» Data to examine:
(** An answer the loop does not take: a line that is no number, or a
    number that is not one of [1 .. n]. *)
Definition wrong_answer (n : nat) (i : input) : Prop :=
  match i with
  | Typed line =>
      match int line with
      | Some choice => (choice < 1 \/ Z.of_nat n < choice)%Z
      | None => True
      end
  | Interrupt => False
  end.

Definition get_row (i : nat) (entry : Entry) : list cell :=
  [Int (Z.of_nat i); Str (_find_string entry "Title");
   Str (_find_string entry "UserName"); Str (_find_string entry "URL")].

(** The part of [do_get] after the entry is picked. *)
Definition show_entry (args : Args) (entry : Entry) : list event :=
  if clipboard_copy args then
    [ClipboardCopy (_find_password entry)]
    ++ (if negb (quiet args) then
          let default_fields := ["title"; "username"; "url"] in
          let fields :=
            if truthy (entry_fields args) then entry_fields args else default_fields in
          [StderrWrite (String "010" "")]
          ++ map (fun field => Print (field_line entry field)) fields
        else [])
    ++ [StderrWrite (String "010" "Password has been copied to clipboard."
                     +:+ String "010" "")]
  else [].

(** [do_get], given the entries of the opened database and what the user
    types. *)
Definition do_get (fuel : nat) (inputs : list input) (db : list Entry) (args : Args)
  : list event * ending :=
  match _search_for_entry db (entry_id args) with
  | Raise (EntryNotFoundError msg) =>
      ([StderrWrite msg; StderrWrite (String "010" "")], Returned)
  | Raise e => ([], Raised (Exn e))
  | Ok entries =>
      let t :=
        fold_left
          (fun t (p : nat * Entry) => let '(i, entry) := p in t ++ [get_row i entry])
          (combine (seq 1 (length entries)) entries) [] in
      let out := [PrintTable ["#"; "Title"; "Username"; "URL"] t] in
      let '(events, selected) :=
        if (1 <? length entries)%nat then
          let '(events, a) := which_entry fuel inputs (length entries) in
          (events,
           match a with
           | Choice choice => inr (choice - 1)%Z
           | Interrupted => inl (Raised (SystemExit None))
           | StillAsking => inl Asking
           end)
        else ([], inr 0%Z) in
      match selected with
      | inl e => (out ++ events, e)
      | inr selected =>
          match list_getitem entries selected with
          | None => (out ++ events, Raised IndexError)
          | Some entry => (out ++ events ++ show_entry args entry, Returned)
          end
      end
  end.

End do_get.

(** The table [do_get] prints: the entries numbered from 1. *)
Definition numbered_rows (entries : list Entry) : list (list cell) :=
  imap (fun i entry => get_row (S i) entry) entries.

Definition get_table (entries : list Entry) : event :=
  PrintTable ["#"; "Title"; "Username"; "URL"] (numbered_rows entries).

(** [int] on the lines typed in the examples: a run of decimal digits is
    its number, any other line there is no number. *)
Definition digit_of (c : ascii) : option Z :=
  let n := nat_of_ascii c in
  if (48 <=? n)%nat && (n <=? 57)%nat then Some (Z.of_nat (n - 48)) else None.

Fixpoint int_digits (acc : Z) (s : string) : option Z :=
  match s with
  | EmptyString => Some acc
  | String c s' =>
      match digit_of c with
      | Some d => int_digits (10 * acc + d)%Z s'
      | None => None
      end
  end.

Definition int_decimal (line : string) : option Z :=
  match line with
  | EmptyString => None
  | _ => int_digits 0 line
  end.

(** * Properties *)

(** ** Field lookups *)

Lemma _find_string_loop_None ss key :
  _find_string_loop ss key = None <->
  forall s, s ∈ ss -> lower (Key s) <> lower key.
Proof.
  induction ss as [|s ss IH]; simpl.
  - split; [intros _ s Hs; inversion Hs | reflexivity].
  - destruct (String.eqb_spec (lower (Key s)) (lower key)) as [Heq|Hne].
    + split; [discriminate|]. intros Hall. exfalso.
      apply (Hall s); [left | exact Heq].
    + rewrite IH. split.
      * intros Hall s' Hs'. apply elem_of_cons in Hs' as [->|Hs']; auto.
      * intros Hall s' Hs'. apply Hall. by right.
Qed.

» Brief: Could you output each line above exactly as it was given?

» Reply to the task:
(** An answer the loop does not take: a line that is no number, or a
    number that is not one of [1 .. n]. *)
Definition wrong_answer (n : nat) (i : input) : Prop :=
  match i with
  | Typed line =>
      match int line with
      | Some choice => (choice < 1 \/ Z.of_nat n < choice)%Z
      | None => True
      end
  | Interrupt => False
  end.

Definition get_row (i : nat) (entry : Entry) : list cell :=
  [Int (Z.of_nat i); Str (_find_string entry "Title");
   Str (_find_string entry "UserName"); Str (_find_string entry "URL")].

(** The part of [do_get] after the entry is picked. *)
Definition show_entry (args : Args) (entry : Entry) : list event :=
  if clipboard_copy args then
    [ClipboardCopy (_find_password entry)]
    ++ (if negb (quiet args) then
          let default_fields := ["title"; "username"; "url"] in
          let fields :=
            if truthy (entry_fields args) then entry_fields args else default_fields in
          [StderrWrite (String "010" "")]
          ++ map (fun field => Print (field_line entry field)) fields
        else [])
    ++ [StderrWrite (String "010" "Password has been copied to clipboard."
                     +:+ String "010" "")]
  else [].

(** [do_get], given the entries of the opened database and what the user
    types. *)
Definition do_get (fuel : nat) (inputs : list input) (db : list Entry) (args : Args)
  : list event * ending :=
  match _search_for_entry db (entry_id args) with
  | Raise (EntryNotFoundError msg) =>
      ([StderrWrite msg; StderrWrite (String "010" "")], Returned)
  | Raise e => ([], Raised (Exn e))
  | Ok entries =>
      let t :=
        fold_left
          (fun t (p : nat * Entry) => let '(i, entry) := p in t ++ [get_row i entry])
          (combine (seq 1 (length entries)) entries) [] in
      let out := [PrintTable ["#"; "Title"; "Username"; "URL"] t] in
      let '(events, selected) :=
        if (1 <? length entries)%nat then
          let '(events, a) := which_entry fuel inputs (length entries) in
          (events,
           match a with
           | Choice choice => inr (choice - 1)%Z
           | Interrupted => inl (Raised (SystemExit None))
           | StillAsking => inl Asking
           end)
        else ([], inr 0%Z) in
      match selected with
      | inl e => (out ++ events, e)
      | inr selected =>
          match list_getitem entries selected with
          | None => (out ++ events, Raised IndexError)
          | Some entry => (out ++ events ++ show_entry args entry, Returned)
          end
      end
  end.

End do_get.

(** The table [do_get] prints: the entries numbered from 1. *)
Definition numbered_rows (entries : list Entry) : list (list cell) :=
  imap (fun i entry => get_row (S i) entry) entries.

Definition get_table (entries : list Entry) : event :=
  PrintTable ["#"; "Title"; "Username"; "URL"] (numbered_rows entries).

(** [int] on the lines typed in the examples: a run of decimal digits is
    its number, any other line there is no number. *)
Definition digit_of (c : ascii) : option Z :=
  let n := nat_of_ascii c in
  if (48 <=? n)%nat && (n <=? 57)%nat then Some (Z.of_nat (n - 48)) else None.

Fixpoint int_digits (acc : Z) (s : string) : option Z :=
  match s with
  | EmptyString => Some acc
  | String c s' =>
      match digit_of c with
      | Some d => int_digits (10 * acc + d)%Z s'
      | None => None
      end
  end.

Definition int_decimal (line : string) : option Z :=
  match line with
  | EmptyString => None
  | _ => int_digits 0 line
  end.

(** * Properties *)

(** ** Field lookups *)

Lemma _find_string_loop_None ss key :
  _find_string_loop ss key = None <->
  forall s, s ∈ ss -> lower (Key s) <> lower key.
Proof.
  induction ss as [|s ss IH]; simpl.
  - split; [intros _ s Hs; inversion Hs | reflexivity].
  - destruct (String.eqb_spec (lower (Key s)) (lower key)) as [Heq|Hne].
    + split; [discriminate|]. intros Hall. exfalso.
      apply (Hall s); [left | exact Heq].
    + rewrite IH. split.
      * intros Hall s' Hs'. apply elem_of_cons in Hs' as [->|Hs']; auto.
      * intros Hall s' Hs'. apply Hall. by right.
Qed.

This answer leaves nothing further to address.